Lug0420094 Luglio 200928 Gennaio 20140Commentidi Ermanno Goletto

Errore Accesso Negato durate sessione Offri assistenza e apparati di rete

Pubblicato in IT, Tips

Testando la funzionali Offri assistenza su un gruppo di computer con XP SP3 ho rilevato l’errore Accesso Negato, ovviamente dallo computer autenticato con le stesse credenziali la funzionalità verso altri computer funzionava perfettamente.

Per approfondire l’analisi ho attivato il log del firewall sul computer che non riuscivo a raggiungere ed ecco il risultato dove 10.0.0.a è il computer da cui viene avviata la funzionalità offri assistenza, 10.0.0.b è il computer a cui da assistere e 10.0.0.dc il domain controller

 

#Version: 1.5
#Software: Microsoft Windows Firewall
#Time Format: Local
#Fields: date time           action       protocol src-ip   dst-ip    src-port dst-port

         2009-06-30 10:15:40 OPEN-INBOUND TCP      10.0.0.a 10.0.0.b  1681     135
         2009-06-30 10:15:40 OPEN-INBOUND TCP      10.0.0.a 10.0.0.b  1682     135 
         2009-06-30 10:15:40 OPEN         UDP      10.0.0.b 10.0.0.dc 1104     389
         2009-06-30 10:15:40 OPEN         TCP      10.0.0.b 10.0.0.dc 1105     135
         2009-06-30 10:15:40 OPEN         TCP      10.0.0.b 10.0.0.dc 1106     1025
         2009-06-30 10:15:40 OPEN-INBOUND TCP      10.0.0.a 10.0.0.b  1683     1107

Come si può notare dopo una prima connessione in ingresso tra host a e hhost b su porta TCP 135, ne segue una in uscita da b verso il domain controller durante la quale si verifica che l’utente che ha avviato la chiamata per offrire assistenza sia autorizzato a farlo ovvero sia un amministratore di dominio o sia membro del gruppo specificato nel criterio di gruppo Configurazione Computer \ Modelli amministrativi \ Sistema \ Assistenza remota \ Offri Assistenza remota (come ho descritto nell’articolo Gestione dell’assistenza remota nell’ambito dell’infrastruttura aziendale).

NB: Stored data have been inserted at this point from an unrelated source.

Lemma recent_window_length messages : (0 < mm_max_messages config)%Z ->
  (num (recent_window messages) <= mm_max_messages config)%Z /\
  (num (recent_window messages) <= num messages)%Z.
Proof.
  intros Hm. pose proof (sublist_length _ _ (recent_window_sublist messages)) as Hl.
  rewrite py_sort_length in Hl. unfold num in *. split; [|lia].
  unfold recent_window. rewrite length_drop. lia.
Qed.

(** A history whose session is named and whose counts are not negative is built. *)
Lemma make_packed_history_ok h : strip (ph_session_id h) <> [] ->
  (0 <= ph_message_count h)%Z -> (0 <= ph_used_count h)%Z -> (0 <= ph_dropped_count h)%Z ->
  (0 <= ph_token_count h)%Z ->
  make_packed_history h = Ok {| ph_session_id := strip (ph_session_id h); ph_messages := ph_messages h;
    ph_message_count := ph_message_count h; ph_used_count := ph_used_count h;
    ph_dropped_count := ph_dropped_count h; ph_token_count := ph_token_count h |}.
Proof.
  intros Hs H1 H2 H3 H4. unfold make_packed_history, text, validated, _required_text.
  apply Z.leb_le in H1 as ->, H2 as ->, H3 as ->, H4 as ->.
  by destruct (strip (ph_session_id h)).
Qed.

Lemma shown_tokens ks :
  zsum hi_tokens (shown_as <$> ks) = zsum (fun m => _estimate_tokens (shown m)) ks.
Proof. induction ks as [|m l IH]; cbn; [done|]. lia. Qed.
Definition stream_body (context : RequestContext) (command : QueryCommand) (effective : option pystr)
    (started : float) : M unit :=
  opened <- open_turn context command effective;;
  let session := opened.1 in
  let chat_context := with_session context (cs_id session) in
  _ <- note (AskRag chat_context command opened.2);;
  events <- port (fun s => let '(l, s') := rag_stream P chat_context command opened.2 s in (Ok l, s'));;
  _ <- try_finally (forward_events chat_context (cs_id session) started events)
         (_ <- note CloseRag;; suppressed (port (rag_aclose P)));;
  seen_final <- reads (fun w => lc_seen_final (cw_locals w));;
  if seen_final then mreturn tt
  else
    error <- report command effective started "rag.chat.stream"
               (fun c => _chat_failed_error c "stream_missing_final") true;;
    yield_failure effective error.

Definition stream_handler (command : QueryCommand) (effective : option pystr) (started : float) (e : exc)
  : M unit :=
  match e with
  | ECancelled =>
      _ <- report command effective started "rag.chat.stream" chat_stream_cancelled true;;
      mraise ECancelled
  | EDomain error =>
      _ <- mem rollback;;
      error <- report command effective started "rag.chat.stream" (fun _ => error) true;;
      yield_failure effective error
  | EException _ =>
      _ <- mem rollback;;
      wrapped <- report command effective started "rag.chat.stream"
                   (fun c => _chat_failed_error c "chat_stream") true;;
      yield_failure effective wrapped
  | EGeneratorExit => mraise EGeneratorExit
  end.

Definition stream_chat (context : RequestContext) (command : QueryCommand) (session_id : option pystr)
  : M unit :=
  started <- clock;;
  _ <- set_locals (fun _ => fresh_locals context);;
  let effective := or_text session_id (rc_session_id context) in
  mcatch (stream_body context command effective started) (stream_handler command effective started).

(** ** History *)

Definition history (context : RequestContext) (session_id : pystr) (limit : Z) : M ChatHistoryResponse :=
  _ <- mlift (_ensure_chat_permission context);;
  messages <- mem (list_session_messages (memory_port P) context session_id limit);;
  mlift (history_response session_id messages).
End Chat.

Nel mio caso il problema era proprio in questa fase, e il sospetto mi è venuto verificando che se avviata con credenziali di Amministratore di dominio la sessione Offri Assistenza non generava errori.

La fonte dell’errore era il nome del gruppo a cui appartenvano gli utenti abilitati ad offrire assistenza che era del tipo Area Sistemi Informativi quindi di una certa lunghezza (oltre i quindici caratteri) e con spazi.

Rinominando il gruppo in Area-IT il problema è scomparso ed era probabilmente dovuto agli apparati di rete dati su cui era attestato quel gruppo di computer che non gestivano correttamente il nome del gruppo a causa della lunghezza o della presenza di spazi.